===== Data for this exercise

Lemma splits_app ks (Q : list event → Prop) o1 o2 :
  Forall (λ e, kind_of e ∈ ks) o1 → splits ks Q o2 → splits ks Q (o1 ++ o2).
Proof.
  intros Ho1 (pre & rest & -> & Hpre & Hrest). exists (o1 ++ pre), rest.
  split_and!; [by rewrite app_assoc|by apply Forall_app|done].
Qed.

Lemma footprint_included (ks ks' : list kind) o :
  (∀ k, k ∈ ks → k ∈ ks') →
  Forall (λ e, kind_of e ∈ ks) o → Forall (λ e, kind_of e ∈ ks') o.
Proof. intros Hsub Ho. eapply Forall_impl; [exact Ho|]. intros e. apply Hsub. Qed.

Ltac is_kind := cbn; repeat first [apply list_elem_of_here | apply list_elem_of_further].

(** [in_window] cuts a trace at the next call that is not of the kinds of the
    part it is in. *)
Ltac in_window :=
  repeat first
    [ apply Forall_nil_2
    | apply Forall_cons_2; [is_kind|]
    | apply splits_here; eexists _, _; split; [reflexivity|]
    | apply splits_cons; [is_kind|]
    | apply splits_app;
        [eapply footprint_included; [|eassumption]; kinds_included|]
    | apply Forall_app; split;
        [eapply footprint_included; [|eassumption]; kinds_included|] ].

Lemma setup_phase_window env h st :
  ∃ o st' r,
    setup_phase env h st = (o, st', r)
    ∧ (r = Ret () →
       splits [KNow; KPrint; KDbExists; KDbQuery]
         (λ o1, ∃ a o2, o1 = EvDisableDevice a :: o2
            ∧ splits [KPrint; KGetUsers; KSetUser]
                (λ o3, ∃ b o4, o3 = EvEnableDevice b :: o4
                   ∧ Forall (λ e, kind_of e ∈ [KPrint]) o4) o2) o).
Proof.
  unfold setup_phase. unfold_monad. norm.
  destruct (db_refresh_interval <? datetime_now env h - last_db_refresh st); norm.
  - match goal with |- context [get_members_from_db env ?h' ?s'] =>
      pose proof (get_members_from_db_footprint env h' s') as Hf1;
      destruct (get_members_from_db_once env h' s') as (o1 & r1 & Hrun1 & _ & _ & _ & Hr1)
    end.
    rewrite Hrun1 in Hf1 |- *. cbn in Hf1.
    destruct Hr1 as [[c ->]| ->]; norm.
    2:{ eexists _, _, _. split; [reflexivity|]. done. }
    match goal with |- context [zk_disable_device env ?h'] =>
      destruct (zk_disable_device env h') as [e1|] end; norm.
    all: match goal with |- context [configure_device_access_groups ?a ?d ?ev ?h' ?s'] =>
      pose proof (configure_device_access_groups_footprint a d ev h' s') as Hf2;
      destruct (configure_device_access_groups_once a d ev h' s')
        as (o2 & r2 & Hrun2 & _ & _ & _ & Hr2) end.
    all: rewrite Hrun2 in Hf2 |- *; cbn in Hf2.
    all: destruct Hr2 as [-> | ->]; norm.
    all: try match goal with |- context [zk_enable_device ?ev ?h'] =>
      destruct (zk_enable_device ev h') as [e2|] end; norm.
    all: eexists _, _, _; (split; [reflexivity|]); intros Hr; try done.
    all: in_window.
  - match goal with |- context [zk_disable_device env ?h'] =>
      destruct (zk_disable_device env h') as [e1|] end; norm.
    all: destruct (device_configured st) eqn:Hdc; norm.
    all: try match goal with |- context [configure_device_access_groups ?a ?d ?ev ?h' ?s'] =>
      pose proof (configure_device_access_groups_footprint a d ev h' s') as Hf2;
      destruct (configure_device_access_groups_once a d ev h' s')
        as (o2 & r2 & Hrun2 & _ & _ & _ & Hr2);
      rewrite Hrun2 in Hf2 |- *; cbn in Hf2; destruct Hr2 as [-> | ->]; norm end.
    all: try match goal with |- context [zk_enable_device ?ev ?h'] =>
      destruct (zk_enable_device ev h') as [e2|] end; norm.
    all: eexists _, _, _; (split; [reflexivity|]); intros Hr; try done.
    all: in_window.
Qed.

(** X14: a setup phase that returns has asked the terminal to lock once and
    to unlock once, and every call that lists or assigns users lies between
    the two; the record store is read before, and a lock that the terminal
    refuses does not stop the assignment. *)
Theorem X14_group_writes_between_lock_and_unlock env h st :
  ∃ o st' r,
    setup_phase env h st = (o, st', r)
    ∧ (r = Ret () ∨ r = Raise KeyboardInterrupt)
    ∧ (r = Ret () →
       ∃ pre a mid b post,
         o = pre ++ EvDisableDevice a :: mid ++ EvEnableDevice b :: post
         ∧ Forall (λ e, kind_of e ∈ [KNow; KPrint; KDbExists; KDbQuery]) pre
         ∧ Forall (λ e, kind_of e ∈ [KPrint; KGetUsers; KSetUser]) mid
         ∧ Forall (λ e, kind_of e ∈ [KPrint]) post).
Proof.
  destruct (setup_phase_window env h st) as (o & st' & r & Hrun & Hw).
  destruct (setup_phase_spec env h st) as (o' & st'' & r' & Hrun' & Hr & _).
  rewrite Hrun in Hrun'. injection Hrun' as <- <- <-.
  exists o, st', r. split_and!; [done|done|]. intros Hret.
  destruct (Hw Hret) as (pre & o1 & -> & Hpre & a & o2 & -> & mid & o3 & -> & Hmid
                         & b & post & -> & Hpost).
  by exists pre, a, mid, b, post.
Qed.

(** ** A synchronisation that cannot list the users *)






(** ** The bounds of the loops *)

(** X16: neither loop remembers more than 500 events, as long as
    [list(seen_events)[0]] is an element of the set. *)
Theorem X16_seen_events_never_exceed_500 env :
  (∀ s : gset string, s ≠ ∅ → set_first env s ∈ s) →
  (∀ h o st, main_init env h () = (o, (), Ret st) → (size (seen_events st) ≤ 500)%nat)
  ∧ (∀ fuel turns h st,
       (size (seen_events st) ≤ 500)%nat →
       (size (seen_events (main_loop fuel turns env h st).1.2) ≤ 500)%nat)
  ∧ (size (b_seen_events monitor_start) ≤ 500)%nat
  ∧ (∀ fuel turns ip port comm_key h st,
       (size (b_seen_events st) ≤ 500)%nat →
       (size (b_seen_events (monitor_loop fuel turns ip port comm_key env h st).1.2) ≤ 500)%nat).
Proof.
  intros Hfirst. split_and!.
  - intros h o st (_ & _ & ->)%main_init_spec. rewrite size_empty. lia.
  - intros fuel turns h st. by apply main_loop_seen_bound.
  - cbn. rewrite size_empty. lia.
  - intros fuel turns ip port comm_key h st. by apply monitor_loop_seen_bound.
Qed.

(** X17: the delay before a reconnection starts at 2 seconds and stays
    between 2 and 60 seconds, in the service and in the bridge. *)
Theorem X17_reconnect_delay_within_bounds env :
  (∀ h o st, main_init env h () = (o, (), Ret st) → reconnect_delay st = 2)
  ∧ (∀ fuel turns h st,
       2 ≤ reconnect_delay st ≤ 60 →
       2 ≤ reconnect_delay (main_loop fuel turns env h st).1.2 ≤ 60)
  ∧ b_reconnect_delay monitor_start = 2
  ∧ (∀ fuel turns ip port comm_key h st,
       2 ≤ b_reconnect_delay st ≤ 60 →
       2 ≤ b_reconnect_delay (monitor_loop fuel turns ip port comm_key env h st).1.2 ≤ 60).
Proof.
  split_and!.
  - by intros h o st (-> & _)%main_init_spec.
  - intros fuel turns h st. apply (main_loop_delay_bounds env fuel turns h st).
  - done.
  - intros fuel turns ip port comm_key h st.
    apply (monitor_loop_delay_bounds env fuel turns ip port comm_key h st).
Qed.

(** ** A service without its record store *)

Lemma footprint_unlocks (ks : list kind) o :
  KUnlock ∉ ks → Forall (λ e, kind_of e ∈ ks) o → unlocks o = [].
Proof.
  intros Hk Ho. induction Ho as [|e o He Ho IH]; [done|].
  unfold unlocks in *. destruct e; cbn in *; done.
Qed.

Lemma get_members_from_db_missing {S} env h (s : S) :
  os_path_exists env h = false →
  get_members_from_db env h s
    = ([EvDbExists false; EvPrint LogDbNotFound], s, Ret empty_classification).
Proof. intros Hex. unfold get_members_from_db. unfold_monad. norm. by rewrite Hex. Qed.

Section NoStore.
Variable env : Env.
Hypothesis store_missing : ∀ h, os_path_exists env h = false.

Lemma setup_phase_closed h st :
  allowed_users (members st) = [] →
  ∃ o st' r,
    setup_phase env h st = (o, st', r)
    ∧ unlocks o = [] ∧ allowed_users (members st') = []
    ∧ (r = Ret () ∨ r = Raise KeyboardInterrupt).
Proof.
  intros Hst.
  pose proof (setup_phase_footprint env h st) as Hf.
  apply footprint_unlocks in Hf; [|by apply (bool_decide_unpack _)].
  destruct (Z.lt_ge_cases db_refresh_interval (datetime_now env h - last_db_refresh st))
    as [Hlt|Hge].
  - pose proof (setup_phase_installs env h st _ _ Hlt
                  (get_members_from_db_missing env _ st (store_missing _))) as Hm.
    destruct (setup_phase_spec env h st) as (o & st' & r & Hrun & Hr & _).
    rewrite Hrun in Hf, Hm. cbn in Hf, Hm. exists o, st', r. by rewrite Hm.
  - destruct (setup_phase_spec env h st)
      as (o & st' & r & Hrun & Hr & _ & _ & _ & _ & _ & Hsame).
    destruct (Hsame Hge) as (_ & _ & Hm & _).
    rewrite Hrun in Hf. cbn in Hf. exists o, st', r. by rewrite Hm.
Qed.

Lemma session_closed fuel h st :
  allowed_users (members st) = [] →
  ∃ o s1 r,
    session fuel env h st = (o, s1, r)
    ∧ unlocks o = [] ∧ allowed_users (members s1) = [].
Proof.
  intros Hst. unfold session, connect_device. unfold_monad. norm.
  destruct (zk_connect env (h ++ [EvPrint LogConnecting])) as [e|]; norm; [conclude|].
  match goal with |- context [setup_phase env ?h' ?s'] =>
    destruct (setup_phase_closed h' s') as (o1 & s1 & r1 & -> & Hu1 & Hm1 & Hr1) end; [done|].
  destruct Hr1 as [-> | ->]; norm; [|conclude].
  match goal with |- context [live_capture_loop fuel env ?h' ?s'] =>
    destruct (live_capture_loop_admits fuel env h' s')
      as (o2 & seen & r2 & -> & Hl2 & Ha2 & _) end.
  rewrite Hm1 in Ha2.
  assert (unlocks o2 = []) as Hu2.
  { apply length_zero_iff_nil. rewrite Hl2.
    destruct (admitted o2) as [|u l]; [done|].
    apply Forall_cons in Ha2 as [[]%elem_of_nil _]. }
  exists (EvPrint LogConnecting
            :: EvConnect (DEVICE_IP env) (PORT env) (COMM_KEY env) None
            :: EvPrint LogConnected :: o1 ++ o2), (set_seen_events seen s1),
         (match r2 with Ret _ => Ret Continue | Raise e => Raise e | OutOfFuel => OutOfFuel end).
  split; [destruct r2; cbn; by rewrite ?app_nil_r|]. split; [|done].
  change (unlocks ([EvPrint LogConnecting;
                    EvConnect (DEVICE_IP env) (PORT env) (COMM_KEY env) None;
                    EvPrint LogConnected] ++ o1 ++ o2) = []).
  by rewrite !unlocks_app, Hu1, Hu2.
Qed.

Lemma main_loop_closed fuel turns h st :
  allowed_users (members st) = [] →
  unlocks (main_loop fuel turns env h st).1.1 = [].
Proof.
  revert h st. induction turns as [|turns IH]; intros h st Hst; [done|].
  cbn [main_loop]. unfold mbind, M_bind, bind.
  destruct (session_closed fuel h (set_conn false st)) as (o1 & s1 & r1 & Hrun & Hu1 & Hm1);
    [done|].
  rewrite (main_iteration_run _ _ _ _ _ _ _ Hrun). cbv zeta.
  destruct r1 as [[|]|[|c msg]|]; [| | |destruct (time_sleep env _ _)|];
    try match goal with
        | |- context [main_loop fuel turns env ?h' ?s'] =>
            specialize (IH h' s' Hm1);
            destruct (main_loop fuel turns env h' s') as [[o2 s2] r2]
        end;
    unfold mret, M_ret, ret; cbn [fst snd] in *;
    rewrite ?unlocks_app, ?Hu1, ?IH; by destruct (conn s1).
Qed.
End NoStore.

==========

Work to complete:
Output the lines of the records above exactly as they appear, from the line containing "intros Ho1 (pre" through the line containing "apply Forall_cons_2; [is_kind|]".

Result below:
  intros Ho1 (pre & rest & -> & Hpre & Hrest). exists (o1 ++ pre), rest.
  split_and!; [by rewrite app_assoc|by apply Forall_app|done].
Qed.

Lemma footprint_included (ks ks' : list kind) o :
  (∀ k, k ∈ ks → k ∈ ks') →
  Forall (λ e, kind_of e ∈ ks) o → Forall (λ e, kind_of e ∈ ks') o.
Proof. intros Hsub Ho. eapply Forall_impl; [exact Ho|]. intros e. apply Hsub. Qed.

Ltac is_kind := cbn; repeat first [apply list_elem_of_here | apply list_elem_of_further].

(** [in_window] cuts a trace at the next call that is not of the kinds of the
    part it is in. *)
Ltac in_window :=
  repeat first
    [ apply Forall_nil_2
    | apply Forall_cons_2; [is_kind|]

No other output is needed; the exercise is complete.